Extracted data entries:
(* ===== verification/I2c.v ===== *)
(** * The tuner drivers' view of the device ([src/include/rtlsdr_i2c.h])

    [Class I2c] has the functions of that header over an arbitrary device state; the
    tuner drivers are written against it.  [Class I2cRegs] states what a driver may rely
    on: behind an I2C address there is a file of 8-bit registers, a message that is
    acknowledged in full stores its bytes from the register it names on, and nothing
    else the driver calls changes a register.  Messages that fail may do anything. *)

From S2P Require Import Prelude.

Class I2c (D : Type) := {
  rtlsdr_i2c_write_fn : Z -> list Z -> st D Z;
  rtlsdr_i2c_read_fn : Z -> Z -> st D (Z * list Z);
  rtlsdr_check_dongle_model : D -> string -> string -> bool;
  rtlsdr_set_bias_tee_gpio : Z -> Z -> st D Z;
  rtlsdr_get_tuner_clock : D -> Z;
}.

(** [bytes] stored in a register file from [reg] on. *)
Definition store_regs (f : Z -> Z) (reg : Z) (bytes : list Z) : Z -> Z :=
  fun r => if (reg <=? r) && (r <? reg + zlen bytes) then rd bytes (r - reg) else f r.

Class I2cRegs (D : Type) `{I2c D} (addr : Z) (regs : D -> Z -> Z) := {
  i2c_write_regs d reg bytes rc d' :
    rtlsdr_i2c_write_fn addr (reg :: bytes) d = (rc, d') -> rc = 1 + zlen bytes ->
    forall r, regs d' r = store_regs (regs d) reg bytes r;
  i2c_read_regs d len r : regs (rtlsdr_i2c_read_fn addr len d).2 r = regs d r;
  i2c_gpio_regs d gpio on r : regs (rtlsdr_set_bias_tee_gpio gpio on d).2 r = regs d r;
}.

(** A message (the library sends at most 255 bytes) is refused or taken whole, for the
    drivers that only test the sign of the result. *)
Class I2cFull (D : Type) `{I2c D} (addr : Z) :=
  i2c_write_full d msg : zlen msg < 256 ->
    (rtlsdr_i2c_write_fn addr msg d).1 < 0 \/ (rtlsdr_i2c_write_fn addr msg d).1 = zlen msg.

(** A bus without errors: messages are taken whole, and a register that has just been
    addressed is read, as what is stored in it but for the bits under [status], which the
    chip sets and clears as it likes. *)
Class I2cReliable (D : Type) `{I2c D} (addr : Z) (regs : D -> Z -> Z) (status : Z -> Z) := {
  i2c_write_ok d msg : zlen msg < 256 -> (rtlsdr_i2c_write_fn addr msg d).1 = zlen msg;
  i2c_read_ok d reg : exists v,
    (rtlsdr_i2c_read_fn addr 1 (rtlsdr_i2c_write_fn addr [reg] d).2).1 = (1, [v]) /\
    v &' ~' status reg = regs d reg &' ~' status reg;
}.

(** A register without such bits reads back. *)
Lemma i2c_readback {D} `{I2c D} {addr regs} `{!I2cReliable D addr regs (fun _ => 0)} d reg :
  (rtlsdr_i2c_read_fn addr 1 (rtlsdr_i2c_write_fn addr [reg] d).2).1 = (1, [regs d reg]).
Proof. destruct (i2c_read_ok d reg) as (v & -> & E). change (~' 0) with (-1) in E. by rewrite !Z.land_m1_r in E; subst v. Qed.

Lemma store_regs_nil f reg r : store_regs f reg [] r = f r.
Proof. unfold store_regs. destruct (Z.leb_spec reg r), (Z.ltb_spec r (reg + zlen (@nil Z))); unfold zlen in *; simpl in *; try lia; done. Qed.

Lemma store_regs_app f reg a b r :
  store_regs (store_regs f reg a) (reg + zlen a) b r = store_regs f reg (a ++ b) r.
Proof.
  unfold store_regs, zlen, rd. rewrite length_app.
  destruct (Z.leb_spec (reg + Z.of_nat (length a)) r), (Z.leb_spec reg r),
    (Z.ltb_spec r (reg + Z.of_nat (length a))),
    (Z.ltb_spec r (reg + Z.of_nat (length a) + Z.of_nat (length b))),
    (Z.ltb_spec r (reg + Z.of_nat (length a + length b))); simpl; try lia; try done.
  - destruct (Z.ltb_spec (r - (reg + Z.of_nat (length a))) 0), (Z.ltb_spec (r - reg) 0); try lia.
    rewrite lookup_app_r by lia. do 2 f_equal. lia.
  - destruct (Z.ltb_spec (r - reg) 0); [lia|]. rewrite lookup_app_l by lia. done.
Qed.

Lemma store_regs_one f reg v r : store_regs f reg [v] r = if r =? reg then v else f r.
Proof.
  unfold store_regs. change (zlen [v]) with 1.
  destruct (Z.eqb_spec r reg) as [E|E]; destruct (Z.leb_spec reg r), (Z.ltb_spec r (reg + 1)); try lia; try done.
  by rewrite E, Z.sub_diag.
Qed.
Lemma store_regs_cons f reg v l r : store_regs f reg (v :: l) r = store_regs (store_regs f reg [v]) (reg + 1) l r.
Proof. by rewrite <- (store_regs_app f reg [v] l). Qed.

(** A device that is nothing but its registers and a register pointer, for instances of
    the theorems. *)
Record reg_device := mk_reg_device { dev_file : Z -> Z; dev_ptr : Z }.

#[global] Instance reg_device_i2c : I2c reg_device := {
  rtlsdr_i2c_write_fn addr msg d :=
    match msg with
    | [] => (0, d)
    | reg :: bytes => (1 + zlen bytes, mk_reg_device (store_regs (dev_file d) reg bytes) reg)
    end;
  rtlsdr_i2c_read_fn addr len d := ((len, dev_file d <$> seqZ (dev_ptr d) len), d);
  rtlsdr_check_dongle_model d manufact product := false;
  rtlsdr_set_bias_tee_gpio gpio on d := (0, d);
  rtlsdr_get_tuner_clock d := 28800000;
}.

#[global] Instance reg_device_regs addr : I2cRegs reg_device addr dev_file.
Proof. split; try done. intros d reg bytes rc d' E _. by injection E as _ <-. Defined.

#[global] Instance reg_device_full addr : I2cFull reg_device addr.
Proof. intros d [|reg bytes] _; right; [done|]. cbn. unfold zlen. cbn. lia. Defined.

#[global] Instance reg_device_reliable addr status : I2cReliable reg_device addr dev_file status.
Proof.
  split.
  - intros d [|reg bytes] _; [done|]. cbn. unfold zlen. cbn. lia.
  - intros d reg. exists (dev_file d reg). split; [|done]. cbn [rtlsdr_i2c_read_fn rtlsdr_i2c_write_fn reg_device_i2c fst snd dev_file dev_ptr].
    change (seqZ reg 1) with [0 + reg]. rewrite Z.add_0_l. cbn [fmap list_fmap]. by rewrite store_regs_nil.
Defined.
(** The block written from register 0x10 on is what those registers hold once
    the lock has been waited for; only 0x12 is rewritten meanwhile. *)
Lemma pll_write_lock rs (s2 : r82xx D) rc3 s3 rc s' :
  zlen (regs (priv s2)) = NUM_REGS -> zlen rs = 7 ->
  r82xx_write 0x10 rs s2 = (rc3, s3) -> pll_lock s3 = (rc, s') ->
  forall i, 0 <= i < 7 -> i <> 2 ->
    rd (regs (priv s')) (0x10 + i - REG_SHADOW_START) = rd rs i.
Proof.
  intros Hl2 Hrs E3 E4 i Hi Hi2. cbv [NUM_REGS] in Hl2.
  assert (Hp3 : priv s3 = set_regs (priv s2) (blit (regs (priv s2)) (0x10 - REG_SHADOW_START) rs)).
  { pose proof (write_shadow 0x10 rs s2) as Hw. rewrite E3 in Hw. apply Hw; rewrite ?Hrs; try done; reg_range. }
  assert (Hb : bits_are (0x10 + i) (-1) (rd rs i) s').
  { replace s' with (pll_lock s3).2 by (by rewrite E4). apply pll_lock_keeps; [lia|lia|].
    split; rewrite Hp3; cbn [set_regs regs]; [by rewrite zlen_blit|].
    unfold REG_SHADOW_START. rewrite rd_blit by lia. rewrite Z.land_m1_r.
    replace (16 + i - 5 - (16 - 5)) with i by lia.
    destruct (Z.leb_spec (16 - 5) (16 + i - 5)), (Z.ltb_spec (16 + i - 5) (16 - 5 + zlen rs)); try lia; done. }
  destruct Hb as [_ Hb]. by rewrite Z.land_m1_r in Hb.
Qed.

(** By how much the fine tuning that the chip reports moves the divider field: one up where it
    is below the reference of the chip, one down where it is above. *)
Definition fine_tune_step (s : r82xx D) : Z :=
  let s1 := (r82xx_write_reg_mask 0x1a 0x00 0x0c s).2 in
  let data := (r82xx_read 0x00 5 s1).1.2 in
  Z.sgn ((if decide (rafael_chip (cfg (priv s)) = CHIP_R828D) then 1 else 2) - rd data 4 / 16 mod 4).

(** The registers the computation leaves, behind the lock check. *)
Lemma set_pll_regs f (s : r82xx D) rc s' :
  zlen (regs (priv s)) = NUM_REGS ->
  13828500 <= f < 1769999500 -> 8000000 <= xtal (cfg (priv s)) <= 60000000 ->
  r82xx_set_pll f s = (rc, s') -> 0 <= rc ->
  exists j nint sdm, 1 <= j <= 7 /\
    1770000 <= (f + 500) / 1000 * 2 ^ j < 3540000 /\
    pll_divider (xtal (cfg (priv s))) (f * 2 ^ j) = (nint, sdm) /\ 13 <= nint <= 127 /\
    rd (regs (priv s')) (0x10 - REG_SHADOW_START) >>' 5 = (counted_exponent j + fine_tune_step s) mod 8 /\
    4 * (rd (regs (priv s')) (0x14 - REG_SHADOW_START) &' 0x3f)
      + (rd (regs (priv s')) (0x14 - REG_SHADOW_START) >>' 6) + 13 = nint /\
    rd (regs (priv s')) (0x15 - REG_SHADOW_START)
      + 256 * rd (regs (priv s')) (0x16 - REG_SHADOW_START) = sdm.
Proof.
  intros Hl Hf Hx E Hrc. unfold r82xx_set_pll in E. cbv zeta in E.
  apply chk_inv in E as (rc1&s1&E1&_&E); [|done].
  destruct (write_reg_mask_priv 0x1a 0x00 0x0c s Hl) as (l1&Hp1&Hl1); [reg_range|].
  rewrite E1 in Hp1. cbn in Hp1. rewrite st_bind_eq in E. cbn [get_priv] in E.
  rewrite Hp1 in E. cbn [set_regs cfg regs] in E.
  rewrite (u32_id (f + 500)) in E by clia. set (khz := (f + 500) / 1000) in *.
  assert (Hkhz : 13829 <= khz < 1770000) by (unfold khz; Z.div_mod_to_equations; lia).
  destruct (mix_div_spec khz Hkhz) as (j&Hj&Hmix&Hvco). rewrite Hmix in E.
  assert (Ht : fine_tune_step s = Z.sgn ((if decide (rafael_chip (cfg (priv s)) = CHIP_R828D) then 1 else 2)
    - rd (r82xx_read 0x00 5 s1).1.2 4 / 16 mod 4)) by (unfold fine_tune_step; by rewrite E1).
  apply read_chk_inv in E as (s2&Hp2&E); [|done]. cbv beta in E. set (data := (r82xx_read 0x00 5 s1).1.2) in *.
  assert (Hv : 1769900000 <= f * 2 ^ j <= 3540100000).
  { assert (H64 : 2 ^ j <= 128) by (apply (Z.pow_le_mono_r 2 j 7); lia).
    assert (Hk1 : khz * 1000 - 500 <= f <= khz * 1000 + 500) by (unfold khz; Z.div_mod_to_equations; lia).
    assert (H0 : 0 < 2 ^ j) by lia. clear -H64 Hk1 H0 Hvco. nia. }
  rewrite (u64_id (f * 2 ^ j)) in E by clia.
  destruct (pll_divider _ _) as [n sdm] eqn:Ed. set (x := xtal (cfg (priv s))) in *.
  destruct (pll_divider_spec x (f * 2 ^ j) n sdm) as (Hsdm&Hn&Habs&Hup); [lia|lia|done|].
  set (pref := if decide _ then 1 else 2) in *. assert (Hpref : pref = 1 \/ pref = 2) by (unfold pref; case_decide; auto).
  assert (Hnint : 13 <= n < 256).
  { clear -Hx Hsdm Habs Hup Hv. split.
    - destruct (Z.le_gt_cases 13 n); [done|].
      assert (2 * x * (65536 * n + sdm) <= 2 * x * (65536 * 13)) by (apply Z.mul_le_mono_nonneg_l; lia). lia.
    - destruct (Z.lt_ge_cases n 256) as [|Hge]; [done|].
      assert (2 * x * 256 <= 2 * x * n) by (apply Z.mul_le_mono_nonneg_l; lia). lia. }
  rewrite (u8_id n) in E by clia.
  destruct (Z.ltb_spec (128 / pref - 1) n) as [|Hmax]; [injection E as <- _; lia|].
  assert (Hn127 : n <= 127) by (destruct Hpref as [Hpr|Hpr]; rewrite Hpr in Hmax; [change (128 / 1) with 128 in Hmax|change (128 / 2) with 64 in Hmax]; lia).
  apply chk_inv in E as (rc3&s3&E3&_&E4); [|done].
  assert (Hsl : zlen (slice l1 (0x10 - REG_SHADOW_START) 7) = 7).
  { unfold zlen. rewrite length_slice; [done|reg_range|lia|]. rewrite Hl1. reg_range. }
  set (rs0 := slice l1 (0x10 - REG_SHADOW_START) 7) in *. clearbody rs0.
  match type of E3 with context [r82xx_write 0x10 ?l] => set (rs := l) in * end.
  set (div := if _ <? _ then u8 (counted_exponent j - 1) else _) in *.
  assert (Htune : (rd data 4 &' 0x30) >>' 4 = rd data 4 / 16 mod 4).
  { rewrite Z.shiftr_land, Z.shiftr_div_pow2 by lia. change (0x30 >>' 4) with (Z.ones 2). by rewrite Z.land_ones by lia. }
  assert (Hc : 0 <= counted_exponent j <= 5) by (unfold counted_exponent; destruct (Z.eqb_spec j 7); lia).
  assert (Hdiv : 0 <= div /\ div mod 8 = (counted_exponent j + fine_tune_step s) mod 8).
  { rewrite Ht. unfold div, pref. rewrite Htune. set (t := rd data 4 / 16 mod 4). set (q := if decide _ then 1 else 2).
    clear -Hc. destruct (Z.ltb_spec q t); [|destruct (Z.ltb_spec t q)].
    - rewrite Z.sgn_neg by lia. split; [apply u8_range|cdlia].
    - rewrite Z.sgn_pos by lia. split; [apply u8_range|cdlia].
    - replace (q - t) with 0 by lia. change (Z.sgn 0) with 0. split; [lia|f_equal; lia]. }
  destruct Hdiv as (Hd0&Hdiv).
  assert (Hrs : zlen rs = 7) by (unfold rs; by rewrite !zlen_wr).
  assert (H6 : rd rs 6 = u8 (sdm >>' 8)) by (unfold rs; rewrite rd_wr_eq; [done|rewrite !zlen_wr; lia]).
  assert (H5 : rd rs 5 = sdm &' 0xff).
  { unfold rs. rewrite rd_wr_ne, rd_wr_eq by (rewrite ?zlen_wr; lia). done. }
  assert (H4 : rd rs 4 = u8 (u8 (Z.quot (n - 13) 4) + (u8 (n - 4 * u8 (Z.quot (n - 13) 4) - 13) <<' 6))).
  { unfold rs. rewrite 3!rd_wr_ne, rd_wr_eq by (rewrite ?zlen_wr; lia). done. }
  assert (H0 : rd rs 0 >>' 5 = div mod 8).
  { unfold rs. rewrite 4!rd_wr_ne, rd_wr_eq by (rewrite ?zlen_wr; lia). by apply mask_reg8_high. }
  clearbody rs.
  assert (Hl2 : zlen (regs (priv s2)) = NUM_REGS) by (rewrite Hp2, Hp1; exact Hl1).
  assert (Hget := pll_write_lock rs s2 rc3 s3 rc s' Hl2 Hrs E3 E4).
  exists j, n, sdm. split_and!; try lia; try done.
  - rewrite (Hget 0 ltac:(lia) ltac:(lia) : rd _ (0x10 - REG_SHADOW_START) = _). by rewrite H0.
  - rewrite (Hget 4 ltac:(lia) ltac:(lia) : rd _ (0x14 - REG_SHADOW_START) = _). rewrite H4. apply (nint_encoding n). lia.
  - rewrite (Hget 5 ltac:(lia) ltac:(lia) : rd _ (0x15 - REG_SHADOW_START) = _).
    rewrite (Hget 6 ltac:(lia) ltac:(lia) : rd _ (0x16 - REG_SHADOW_START) = _). rewrite H5, H6. rewrite (Z.land_ones _ 8), Z.shiftr_div_pow2 by lia.
    rewrite u8_id by cdlia. change (2 ^ 8) with 256. Z.div_mod_to_equations; lia.
Qed.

* **WHAT NEEDS TO BE DONE**: Retype only this range exactly: the first line of the data through the line where "[Class I2c] has" appears.

* **EXERCISE ANSWER**:
(* ===== verification/I2c.v ===== *)
(** * The tuner drivers' view of the device ([src/include/rtlsdr_i2c.h])

    [Class I2c] has the functions of that header over an arbitrary device state; the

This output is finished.